Истории

Виктор Сухоруков: «Избавляться надо не от одиночества, а от страдания»

Виктор Сухоруков рассказал «МР» о спектакле «Р.Р.Р.», который 1 октября откроет фестиваль «Балтийский дом», о взаимоотношениях с публикой и о природе одиночки.

Виктор Сухоруков приезжает в Петербург со спектаклем «Р.Р.Р.». Актер поговорил с «МР» о романе Достоевского, о послании современной молодежи, о власти над публикой и об одиночестве, которого не стоит бояться.

«МР»: Вы помните, как впервые открыли роман «Преступление и наказание»?

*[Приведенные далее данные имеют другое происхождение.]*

(* ===== verification/SingleFlightProg.v ===== *)
(** Collapsing identical queries ([middleware/singleflight/singleflight.go]) as a
    link of the chain: [ServeDNS] as a program in front of any handler, what it
    promises if that keeps its promise, and its relation to the events of
    [SingleFlight]. *)

From S2P Require Import Prelude Prog GoUnicode GoStrings GoNet DnsMsg Encoder Decoder DnssecNames Privacy Interface SingleFlight.

Open Scope Z_scope.

(** ** The code *)

(** The fields of the handler, and the calls made so far, each with its key; how many
    queries have come to wait so far is a number for each, to tell their contexts
    apart. *)
Record group := MkGroup {
  gr_inFlight : gmap flight_key nat; gr_calls : list (flight_key * call); gr_waiters : nat }.

Definition no_group : group := MkGroup ∅ [] 0.

(** Under the mutex: the call to wait for and as which waiter, or a new one to make. *)
Definition register (k : flight_key) (g : group) : group * (nat * nat + nat) :=
  match gr_inFlight g !! k with
  | Some c => (MkGroup (gr_inFlight g) (gr_calls g) (Datatypes.S (gr_waiters g)), inl (c, gr_waiters g))
  | None =>
    let c := length (gr_calls g) in
    (MkGroup (<[k := c]> (gr_inFlight g)) (gr_calls g ++ [(k, Running)]) (gr_waiters g), inr c)
  end.

Definition unregister (k : flight_key) (g : group) : group :=
  MkGroup (delete k (gr_inFlight g)) (gr_calls g) (gr_waiters g).

(** [c.msg = rec.msg; close(c.done)]. *)
Definition publish (k : flight_key) (c : nat) (rec : option Message) (g : group) : group :=
  MkGroup (gr_inFlight g) (<[c := (k, Done rec)]> (gr_calls g)) (gr_waiters g).

Section handler.
(** [gave_up] says in which states a waiter's own context has ended, and [picks] which
    of two cases that are both ready its [select] takes, [done] or not. *)
Context {S : Type} (gave_up picks : nat -> S -> bool) (next : Handler S).

Definition on_group {A} (f : group -> group * A) (gs : group * S) : (group * S) * A :=
  let (g, a) := f gs.1 in ((g, gs.2), a).

(** The [select] of [waitFor]: not enabled until the call is over or the client has
    given up, and either way if both. *)
Definition waitFor (c n : nat) (gs : group * S) : option ((group * S) * option Message) :=
  match gr_calls gs.1 !! c with
  | Some (_, Done rec) => Some (gs, if gave_up n gs.2 && negb (picks n gs.2) then None else rec)
  | _ => if gave_up n gs.2 then Some (gs, None) else None
  end.

(** What the leader does when [next] has returned. *)
Definition finish (k : flight_key) (c : nat) (written : list Message) : prog (group * S) (list Message) :=
  atomic (on_group (fun g => (unregister k g, tt))) ≫= fun _ : unit =>
  atomic (on_group (fun g => (publish k c (last written) g, tt))) ≫= fun _ : unit =>
  Ret written.

Definition answer_waiter (req : Message) (rec : option Message) : list Message :=
  match rec with Some msg => [share msg req] | None => [] end.

Definition lead_or_wait (addr : net_Addr) (req : Message) (k : flight_key) (turn : nat * nat + nat) :
    prog (group * S) (list Message) :=
  match turn with
  | inl (c, n) => rec ← await (waitFor c n); Ret (answer_waiter req rec)
  | inr c => written ← zoom_snd (next addr req); finish k c written
  end.

Definition ServeDNS : Handler (group * S) := fun addr req =>
  match collapses req with
  | None => zoom_snd (next addr req)
  | Some k => atomic (on_group (register k)) ≫= lead_or_wait addr req k
  end.
End handler.

(** ** What it promises *)

Section serves.
Context (good : Message -> Message -> Prop).

(** Replies to a query that may be shared. *)
Definition fine (req msg : Message) : Prop := replies req msg /\ good req msg.

(** What is registered is a call for that key, and what a call ended with is a
    reply to a query with its key. *)
Record group_ok (g : group) : Prop := {
  go_registered : forall k c, gr_inFlight g !! k = Some c -> exists cl, gr_calls g !! c = Some (k, cl);
  go_done : forall c k msg, gr_calls g !! c = Some (k, Done (Some msg)) -> shared fine k msg }.

(** Calls are never forgotten. *)
Definition group_grows (g g' : group) : Prop :=
  forall c k cl, gr_calls g !! c = Some (k, cl) -> exists cl', gr_calls g' !! c = Some (k, cl').

#[export] Instance group_grows_preorder : PreOrder group_grows.
Proof.
  split; [intros g c k cl; eauto|]. intros g1 g2 g3 H1 H2 c k cl Hc.
  destruct (H1 c k cl Hc) as [cl' Hc']. by eapply H2.
Qed.

Lemma no_group_ok : group_ok no_group.
Proof. split; intros *; cbn; rewrite ?lookup_empty; done. Qed.

Lemma group_register_ok k g : group_ok g ->
  group_ok (register k g).1 /\ group_grows g (register k g).1 /\
  forall c, (exists n, (register k g).2 = inl (c, n)) \/ (register k g).2 = inr c -> exists cl, gr_calls (register k g).1 !! c = Some (k, cl).
Proof.
  intros Hok. unfold register. destruct (gr_inFlight g !! k) as [c|] eqn:E; cbn [fst snd gr_calls gr_inFlight].
  { split_and!; [destruct Hok; by split|intros c0 k0 cl0 ?; by exists cl0|]. intros c' [[n [= <- _]]|[=]]. by apply (go_registered g Hok). }
  assert (Hmid : (gr_calls g ++ [(k, Running)]) !! length (gr_calls g) = Some (k, Running)) by by apply list_lookup_middle.
  split_and!.
  - split; cbn [gr_inFlight gr_calls].
    + intros k' c' [[<- <-]|[_ Hk']]%lookup_insert_Some; [by eexists|].
      destruct (go_registered g Hok k' c' Hk') as [cl Hcl]. exists cl. by apply lookup_app_l_Some.
    + intros c' k' msg [Hc|[_ Hc]]%lookup_app_Some; [by eapply go_done|]. by apply list_lookup_singleton_Some in Hc as [_ ?].
  - intros c' k' cl Hc. exists cl. by apply lookup_app_l_Some.
  - intros c' [[n [=]]|[= <-]]. by eexists.
Qed.

Lemma group_unregister_ok k g : group_ok g -> group_ok (unregister k g) /\ group_grows g (unregister k g).
Proof.
  intros [H1 H2]. split; [split; [|done]|intros c k' cl; eauto]. cbn. intros k' c [_ Hk]%lookup_delete_Some. by apply H1.
Qed.

Lemma group_publish_ok k c rec cl g : group_ok g -> gr_calls g !! c = Some (k, cl) ->
  (forall msg, rec = Some msg -> shared fine k msg) ->
  group_ok (publish k c rec g) /\ group_grows g (publish k c rec g).
Proof.
  intros [H1 H2] Hc Hrec. assert (Hlt := lookup_lt_Some _ _ _ Hc).
  assert (Hk : forall c' k' cl', gr_calls g !! c' = Some (k', cl') -> exists cl'', gr_calls (publish k c rec g) !! c' = Some (k', cl'')).
  { intros c' k' cl' Hc'. cbn. destruct (decide (c' = c)) as [->|Hne].
    - rewrite list_lookup_insert_eq by done. rewrite Hc in Hc'. injection Hc' as <- _. by eexists.
    - rewrite list_lookup_insert_ne by done. by eexists. }
  split; [split|done].
  - intros k' c' Hk'. destruct (H1 k' c' Hk') as [cl' Hcl]. by eapply Hk.
  - intros c' k' msg. cbn. destruct (decide (c' = c)) as [->|Hne].
    + rewrite list_lookup_insert_eq by done. intros [= <- ->]. by apply Hrec.
    + rewrite list_lookup_insert_ne by done. apply H2.
Qed.

(** What a waiter gets must be good for it. *)
Context (Hshare : forall k req req' msg, collapses req = Some k -> collapses req' = Some k ->
  fine req msg -> good req' (share msg req')).

Lemma share_fine k req msg : collapses req = Some k -> shared fine k msg -> fine req (share msg req).
Proof.
  intros Hk (req0 & Hk0 & Hf). split; [|by eapply Hshare]. destruct Hf as [(_ & Hqr & _ & _ & Har) _].
  split_and!; [done|done|done|done|]. cbn. by rewrite Har.
Qed.

Lemma last_fine req k written msg : collapses req = Some k -> Forall (fine req) written -> last written = Some msg -> shared fine k msg.
Proof.
  intros Hk Hw Hl. exists req. split; [done|]. rewrite Forall_forall in Hw. by apply Hw, last_Some_elem_of.
Qed.

#[export] Instance ServeDNS_serves {S} W gave_up picks (next : Handler S) P G :
  Serves W next P G good ->
  Serves True (ServeDNS gave_up picks next) (fun gs => group_ok gs.1 /\ P gs.2)
    (fun gs gs' => group_grows gs.1 gs'.1 /\ G gs.2 gs'.2) good.
Proof.
  intros [HG Hnext]. split; [by apply pair_preorder; [apply _|]|]. intros addr req gs Hp. unfold ServeDNS.
  assert (Hzoom : forall gs, obeys True (fun gs => group_ok gs.1 /\ P gs.2) (fun gs gs' => group_grows gs.1 gs'.1 /\ G gs.2 gs'.2)
    gs (zoom_snd (next addr req)) (fun _ => answered good req)).
  { intros gs0. apply (obeys_zoom_snd True (fun gs : group * S => group_ok gs.1) P group_grows G (next addr req)
      (fun _ => answered good req)); [by intros g s s'|].
    eapply obeys_wait; [|by apply Hnext]. done. }
  destruct (collapses req) as [k|] eqn:Hk; [|apply Hzoom].
  eapply (obeys_bind True _ _ _ _ (fun gs turn => forall c, (exists n, turn = inl (c, n)) \/ turn = inr c ->
    exists cl, gr_calls gs.1 !! c = Some (k, cl))).
  { apply obeys_atomic. intros [g s] [Hg Hs] _. unfold on_group. cbn [fst snd] in *.
    destruct (group_register_ok k g Hg) as (? & ? & ?). destruct (register k g) as [g' turn]. by split_and!. }
  intros gs1 [[c n]|c] Hc; destruct (Hc c ltac:(eauto)) as [cl Hcl]; cbn [lead_or_wait].
  - intros [g s] [Hg Hs] [Hgrow _]. unfold waitFor. cbn [fst snd] in *.
    destruct (Hgrow c k cl Hcl) as [cl' Hcl']. rewrite Hcl'.
    destruct cl' as [|rec]; [destruct (gave_up n s); [split_and!; [done..|split; [simpl; lia|constructor]]|done]|].
    destruct (gave_up n s && negb (picks n s)); [split_and!; [done..|split; [simpl; lia|constructor]]|].
    split_and!; [done..|]. split; [destruct rec; simpl; lia|].
    destruct rec as [msg|]; [|constructor]. constructor; [|constructor]. apply (share_fine k req); [done|].
    by apply (go_done g Hg c k msg).
  - eapply obeys_bind; [apply obeys_from; [by apply pair_preorder; [apply _|]|apply Hzoom]|].
    intros gs2 out [[Hgrow _] [Hlen Hout]]. unfold finish.
    eapply (obeys_bind True _ _ _ _ (fun gs _ => exists cl, gr_calls gs.1 !! c = Some (k, cl))).
    { apply obeys_atomic. intros [g s] [Hg Hs] [Hgrow' _]. cbn [on_group fst snd] in *.
      destruct (group_unregister_ok k g Hg). split_and!; [done..|].
      destruct (Hgrow c k cl Hcl) as [cl1 Hcl1]. by eapply Hgrow'. }
    intros gs3 _ [cl3 Hcl3]. eapply (obeys_bind True _ _ _ _ (fun _ _ => True)); [|by intros ? _ _].
    apply obeys_atomic. intros [g s] [Hg Hs] [Hgrow' _]. cbn [on_group fst snd] in *.
    destruct (Hgrow' c k cl3 Hcl3) as [cl4 Hcl4].
    destruct (group_publish_ok k c (last out) cl4 g Hg Hcl4) as [? ?]; [|by split_and!].
    intros msg. by apply (last_fine req k).
Qed.
End serves.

В.С.: Я до сих пор помню, как я его читал долго, слишком долго. Там и тем много, и рассуждений, я не мог разобраться. Мне тогда не нравился Достоевский, «Преступление и наказание» тяжело шло.

А какая была любимая книга в школе?

Корней Чуковский. Вы так говорите, как будто бы библиотека стояла у правой стены третьей комнаты квартиры. Ничего же этого не было у меня, не было никакой библиотеки. И, конечно, какого-то влюбленного отношения к какому-то конкретному автору не было. Такая была мешанина в литературе: от сказок и стихов Корнея Чуковского до романа Шишкова «Угрюм-река». Его я до сих помню и цитирую иногда.

А к «Преступлению и наказанию» возвращались, уже будучи взрослым?

Не буду врать, никогда. Уже после того как мы спектакль поставили, я решил все-таки пересмотреть фильм Кулиджанова. И мне не понравился, фильм-то. Уж больно дремуч. И сегодня, глядя на персонажа Тараторкина, можно сказать: да, такой мог убить.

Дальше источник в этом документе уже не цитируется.